━━ Excerpted records ━━
(** Without [release_batch], and with a positive [max_batch_size] that the
    buffer has not reached yet, the releases of a run of calls are counted
    by integer division. *)
Lemma run_all_unforced (k : Z) items : forall (b0 : list Item),
  0 < k -> Z.of_nat (List.length b0) < k ->
  let tr := run_all (mk (Some k) b0) (unforced items) in
  Z.of_nat (List.length (released (map fst tr))) =
    (Z.of_nat (List.length b0) + Z.of_nat (List.length items)) / k /\
  Forall (fun b => Z.of_nat (List.length b) = k) (released (map fst tr)) /\
  Forall (fun step =>
            max_batch_size (snd step) = Some k /\
            match fst step with
            | Some _ => batch (snd step) = []
            | None => Z.of_nat (List.length (batch (snd step))) < k
            end) tr /\
  List.concat (released (map fst tr)) ++ batch (last (map snd tr) (mk (Some k) b0))
    = b0 ++ items.
Proof.
  induction items as [|x items IH]; intros b0 Hk Hb0; cbn zeta.
  - simpl. rewrite Z.add_0_r, Z.div_small by lia.
    repeat split; auto. now rewrite app_nil_r.
  - cbn [unforced map run_all]. fold (unforced items).
    destruct (Z_lt_le_dec (Z.of_nat (List.length b0) + 1) k) as [Hlt|Hge].
    + rewrite (run_below _ _ _ Hlt). cbn [fst snd map released].
      rewrite last_cons_default.
      destruct (IH (b0 ++ [x]) Hk) as (Hn & Hall & Hst & Hcat).
      { rewrite length_app. cbn [List.length]. lia. }
      rewrite length_app in Hn. cbn [List.length] in Hn.
      repeat split.
      * rewrite Hn. f_equal. cbn [List.length]. lia.
      * exact Hall.
      * constructor; [|exact Hst]. cbn. split; [reflexivity|].
        rewrite length_app. cbn. lia.
      * rewrite Hcat, <- app_assoc. reflexivity.
    + rewrite (run_reach _ _ _ Hge). cbn [fst snd map released].
      rewrite last_cons_default.
      destruct (IH [] Hk) as (Hn & Hall & Hst & Hcat); [cbn; lia|].
      cbn [List.length] in Hn.
      repeat split.
      * cbn [List.length]. rewrite Nat2Z.inj_succ, Hn.
        replace (Z.of_nat (List.length b0) + Z.of_nat (S (List.length items)))
          with (Z.of_nat (List.length items) + 1 * k) by lia.
        rewrite Z.div_add by lia. cbn. lia.
      * constructor; [|exact Hall]. rewrite length_app. cbn. lia.
      * constructor; [|exact Hst]. cbn. split; reflexivity.
      * cbn [List.concat]. rewrite <- !app_assoc, Hcat. reflexivity.
Qed.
━━━
— Brief —
Return, from the entries, each line that holds "items".

— Your solution —
Lemma run_all_unforced (k : Z) items : forall (b0 : list Item),
  let tr := run_all (mk (Some k) b0) (unforced items) in
    (Z.of_nat (List.length b0) + Z.of_nat (List.length items)) / k /\
    = b0 ++ items.
  induction items as [|x items IH]; intros b0 Hk Hb0; cbn zeta.
  - cbn [unforced map run_all]. fold (unforced items).
        replace (Z.of_nat (List.length b0) + Z.of_nat (S (List.length items)))
          with (Z.of_nat (List.length items) + 1 * k) by lia.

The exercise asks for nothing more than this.